■ **WORK REQUIRED**
The required answer is each line in the entries below where "Record" occurs.

Data excerpts:
▬▬▬

(* ===== verification/EffectContract.v ===== *)
(** * ports/effect_v2.go: effect intents, dispatch permits, enforcement receipts

    The envelope of a governed effect and the bindings it carries, the permit
    that authorises one dispatch attempt, the check that the execution point
    repeats before it acts, and the receipt it leaves.  Every struct has its
    document, so that its digest is computed from its fields. *)

From S2P Require Import Prelude GoStd Errors Identity State Fence Sha256 Json Canonical Payload.
From Stdlib Require Import Ascii.

Local Open Scope N_scope.

Definition EffectContractVersionV2 : string := "praxis.runtime.effect/v2".
Definition effect_domain : string := "praxis.runtime.effect".
Definition MaxDispatchPermitTTL : Duration := 30000000000%Z.

(** ** Bindings *)

Record ProviderBindingRefV2 := {
  pb_BindingSetID : string;
  pb_BindingSetRevision : N;
  pb_ComponentID : string;
  pb_ManifestDigest : Digest;
  pb_ArtifactDigest : Digest;
  pb_Capability : string;
}.
#[export] Instance ProviderBindingRefV2_eq_dec : EqDecision ProviderBindingRefV2.
Proof. solve_decision. Defined.

Definition ProviderBindingRefV2_Validate (r : ProviderBindingRefV2) : result unit :=
  guard (blank (pb_BindingSetID r) || N.eqb (pb_BindingSetRevision r) 0)
    ErrorInvalidArgument ReasonProviderBindingStale ;;
  ValidateNamespacedNameV2 (pb_ComponentID r) ;;
  ValidateNamespacedNameV2 (pb_Capability r) ;;
  Digest_Validate (pb_ManifestDigest r) ;;
  Digest_Validate (pb_ArtifactDigest r).

Record EffectOwnerRefV2 := {
  eo_Role : OwnerRoleV2;
  eo_ComponentID : string;
  eo_ManifestDigest : Digest;
}.
#[export] Instance EffectOwnerRefV2_eq_dec : EqDecision EffectOwnerRefV2.
Proof. solve_decision. Defined.

Record AuthorityBindingRefV2 := { ab_Ref : string; ab_Digest : Digest; ab_Revision : N; ab_Epoch : N }.
#[export] Instance AuthorityBindingRefV2_eq_dec : EqDecision AuthorityBindingRefV2.
Proof. solve_decision. Defined.

Definition AuthorityBindingRefV2_Validate (r : AuthorityBindingRefV2) : result unit :=
  guard (blank (ab_Ref r) || N.eqb (ab_Revision r) 0 || N.eqb (ab_Epoch r) 0)
    ErrorForbidden ReasonEffectAuthorizationMissing ;;
  Digest_Validate (ab_Digest r).

Record ReviewBindingRefV2 := { rb_Ref : string; rb_Digest : Digest; rb_Revision : N; rb_PolicyDigest : Digest }.
#[export] Instance ReviewBindingRefV2_eq_dec : EqDecision ReviewBindingRefV2.
Proof. solve_decision. Defined.

Definition ReviewBindingRefV2_Validate (r : ReviewBindingRefV2) : result unit :=
  guard (blank (rb_Ref r) || N.eqb (rb_Revision r) 0) ErrorForbidden ReasonReviewVerdictMissing ;;
  Digest_Validate (rb_Digest r) ;;
  Digest_Validate (rb_PolicyDigest r).

Record BudgetBindingRefV2 := { bb_Ref : string; bb_Digest : Digest; bb_Revision : N; bb_PolicyDigest : Digest }.
#[export] Instance BudgetBindingRefV2_eq_dec : EqDecision BudgetBindingRefV2.
Proof. solve_decision. Defined.

Definition BudgetBindingRefV2_Validate (r : BudgetBindingRefV2) : result unit :=
  guard (blank (bb_Ref r) || N.eqb (bb_Revision r) 0) ErrorForbidden ReasonBudgetBindingMissing ;;
  Digest_Validate (bb_Digest r) ;;
  Digest_Validate (bb_PolicyDigest r).

Record DispatchPolicyBindingRefV2 := { pol_Ref : string; pol_Digest : Digest; pol_Revision : N }.
#[export] Instance DispatchPolicyBindingRefV2_eq_dec : EqDecision DispatchPolicyBindingRefV2.
Proof. solve_decision. Defined.

Definition DispatchPolicyBindingRefV2_Validate (r : DispatchPolicyBindingRefV2) : result unit :=
  guard (blank (pol_Ref r) || N.eqb (pol_Revision r) 0) ErrorForbidden ReasonEffectAuthorizationMissing ;;
  Digest_Validate (pol_Digest r).

Record ExecutionScopeBindingRefV2 := { xs_Ref : string; xs_Digest : Digest; xs_Revision : N }.
#[export] Instance ExecutionScopeBindingRefV2_eq_dec : EqDecision ExecutionScopeBindingRefV2.
Proof. solve_decision. Defined.

Definition ExecutionScopeBindingRefV2_Validate (r : ExecutionScopeBindingRefV2) : result unit :=
  guard (blank (xs_Ref r) || N.eqb (xs_Revision r) 0) ErrorForbidden ReasonEffectFenceStale ;;
  Digest_Validate (xs_Digest r).

Record CredentialLeaseRefV2 := { cl_Ref : string; cl_Class : string; cl_ScopeDigest : Digest; cl_Epoch : N }.
#[export] Instance CredentialLeaseRefV2_eq_dec : EqDecision CredentialLeaseRefV2.
Proof. solve_decision. Defined.

Definition CredentialLeaseRefV2_Validate (r : CredentialLeaseRefV2) : result unit :=
  guard (blank (cl_Ref r) || blank (cl_Class r) || N.eqb (cl_Epoch r) 0)
    ErrorInvalidArgument ReasonCredentialLeaseMissing ;;
  Digest_Validate (cl_ScopeDigest r).

Inductive EffectStableScopeClassV2 := EffectStableScopeTenantV2 | EffectStableScopeOther (raw : string).
#[export] Instance EffectStableScopeClassV2_eq_dec : EqDecision EffectStableScopeClassV2.
Proof. solve_decision. Defined.
Definition EffectStableScopeClassV2_string (c : EffectStableScopeClassV2) : string :=
  match c with EffectStableScopeTenantV2 => "tenant" | EffectStableScopeOther raw => raw end.

Definition StableTenantScopeDigestV2 (tenantID : string) : Digest :=
  DigestBytes (codes EffectContractVersionV2 ++ [0] ++ codes "tenant" ++ [0] ++ codes tenantID)%list.

Record IdempotencyBindingV2 := {
  ib_Key : string;
  ib_ScopeClass : EffectStableScopeClassV2;
  ib_ScopeDigest : Digest;
  ib_Class : IdempotencyClass;
}.
#[export] Instance IdempotencyBindingV2_eq_dec : EqDecision IdempotencyBindingV2.
Proof. solve_decision. Defined.

Definition IdempotencyBindingV2_Validate (i : IdempotencyBindingV2) : result unit :=
  guard (blank (ib_Key i) || (256 <? str_len (ib_Key i))) ErrorInvalidArgument ReasonInvalidReference ;;
  Digest_Validate (ib_ScopeDigest i) ;;
  guard (negb (bool_decide (ib_ScopeClass i = EffectStableScopeTenantV2)))
    ErrorInvalidArgument ReasonInvalidReference ;;
  match ib_Class i with
  | IdempotencyProviderKey | IdempotencyQueryable | IdempotencyNonRetryable => Ok tt
  | IdempotencyOther _ => fail ErrorInvalidArgument ReasonInvalidReference
  end.

Record ConflictDomainBindingV2 := {
  cdb_Domain : string;
  cdb_ScopeClass : EffectStableScopeClassV2;
  cdb_ScopeDigest : Digest;
}.
#[export] Instance ConflictDomainBindingV2_eq_dec : EqDecision ConflictDomainBindingV2.
Proof. solve_decision. Defined.

Definition ConflictDomainBindingV2_ValidateForScope (b : ConflictDomainBindingV2) (scope : ExecutionScope)
  : result unit :=
  ValidateNamespacedNameV2 (cdb_Domain b) ;;
  guard (negb (bool_decide (cdb_ScopeClass b = EffectStableScopeTenantV2))
         || negb (bool_decide (cdb_ScopeDigest b = StableTenantScopeDigestV2 (id_TenantID (sc_Identity scope)))))
    ErrorPreconditionFailed ReasonEffectConflictDomainOccupied.

Record EffectRelationV2 := {
  er_CompensatesEffectID : string;
  er_CompensatesEffectRevision : N;
  er_InspectsEffectID : string;
  er_InspectsEffectRevision : N;
  er_CleansUpEffectID : string;
  er_CleansUpEffectRevision : N;
  er_ReviewsCaseID : string;
  er_ReviewsCandidateRevision : N;
}.
#[export] Instance EffectRelationV2_eq_dec : EqDecision EffectRelationV2.
Proof. solve_decision. Defined.

(** `strings.TrimSpace(id) != "" || revision != 0` *)
Definition relation_present (id : string) (revision : N) : bool := negb (blank id) || negb (N.eqb revision 0).

(** What makes a present reference to another effect unusable. *)
Definition relation_invalid (id : string) (revision : N) (selfID : string) (selfRevision : N) : bool :=
  blank id || N.eqb revision 0 || (bool_decide (id = selfID) && N.eqb revision selfRevision).

Definition EffectRelationV2_Validate (r : EffectRelationV2) (selfID : string) (selfRevision : N) : result unit :=
  let compensation := relation_present (er_CompensatesEffectID r) (er_CompensatesEffectRevision r) in
  let inspection := relation_present (er_InspectsEffectID r) (er_InspectsEffectRevision r) in
  let cleanup := relation_present (er_CleansUpEffectID r) (er_CleansUpEffectRevision r) in
  let review := relation_present (er_ReviewsCaseID r) (er_ReviewsCandidateRevision r) in
  let count := length (filter (fun present : bool => present = true) [compensation; inspection; cleanup; review]) in
  guard (Nat.ltb 1 count) ErrorInvalidArgument ReasonInvalidReference ;;
  guard (compensation
         && relation_invalid (er_CompensatesEffectID r) (er_CompensatesEffectRevision r) selfID selfRevision)
    ErrorInvalidArgument ReasonCompensationIncomplete ;;
  guard (inspection
         && relation_invalid (er_InspectsEffectID r) (er_InspectsEffectRevision r) selfID selfRevision)
    ErrorInvalidArgument ReasonEffectUnknownOutcome ;;
  guard (cleanup
         && relation_invalid (er_CleansUpEffectID r) (er_CleansUpEffectRevision r) selfID selfRevision)
    ErrorInvalidArgument ReasonCleanupEvidenceIncomplete ;;
  guard (review && (blank (er_ReviewsCaseID r) || N.eqb (er_ReviewsCandidateRevision r) 0))
    ErrorInvalidArgument ReasonReviewRemoteEffectRequired.

(** ** Effect intents *)

Record EffectIntentV2 := {
  i_ContractVersion : string;
  i_ID : string;
  i_Revision : N;
  i_Scope : ExecutionScope;
  i_RunID : string;
  i_Kind : string;
  i_RiskClass : string;
  i_ActionScopeDigest : Digest;
  i_Payload : OpaquePayloadV2;
  i_PayloadRevision : N;
  i_Target : string;
  i_ConflictDomain : ConflictDomainBindingV2;
  i_Owners : list EffectOwnerRefV2;
  i_Provider : ProviderBindingRefV2;
  i_Authority : AuthorityBindingRefV2;
  i_Review : ReviewBindingRefV2;
  i_Budget : BudgetBindingRefV2;
  i_Policy : DispatchPolicyBindingRefV2;
  i_CurrentScope : ExecutionScopeBindingRefV2;
  i_Idempotency : IdempotencyBindingV2;
  i_CredentialLeases : option (list CredentialLeaseRefV2);
  i_Relation : EffectRelationV2;
  i_MayLeaveRemoteResidual : bool;
  i_RequiresCleanup : bool;
  i_ExpiresUnixNano : Z;
}.
#[export] Instance EffectIntentV2_eq_dec : EqDecision EffectIntentV2.
Proof. solve_decision. Defined.

(** `for index := 1; ...: owners[index].Role < owners[index-1].Role` *)
Fixpoint sorted_by_role (previous : OwnerRoleV2) (owners : list EffectOwnerRefV2) : result unit :=
  match owners with
  | [] => Ok tt
  | owner :: rest =>
      guard (str_lt (OwnerRoleV2_string (eo_Role owner)) (OwnerRoleV2_string previous))
        ErrorInvalidArgument ReasonInvalidCanonicalForm ;;
      sorted_by_role (eo_Role owner) rest
  end.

▬▬▬

■ **ANSWER TO THIS PROBLEM**
Record ProviderBindingRefV2 := {
Record EffectOwnerRefV2 := {
Record AuthorityBindingRefV2 := { ab_Ref : string; ab_Digest : Digest; ab_Revision : N; ab_Epoch : N }.
Record ReviewBindingRefV2 := { rb_Ref : string; rb_Digest : Digest; rb_Revision : N; rb_PolicyDigest : Digest }.
Record BudgetBindingRefV2 := { bb_Ref : string; bb_Digest : Digest; bb_Revision : N; bb_PolicyDigest : Digest }.
Record DispatchPolicyBindingRefV2 := { pol_Ref : string; pol_Digest : Digest; pol_Revision : N }.
Record ExecutionScopeBindingRefV2 := { xs_Ref : string; xs_Digest : Digest; xs_Revision : N }.
Record CredentialLeaseRefV2 := { cl_Ref : string; cl_Class : string; cl_ScopeDigest : Digest; cl_Epoch : N }.
Record IdempotencyBindingV2 := {
Record ConflictDomainBindingV2 := {
Record EffectRelationV2 := {
Record EffectIntentV2 := {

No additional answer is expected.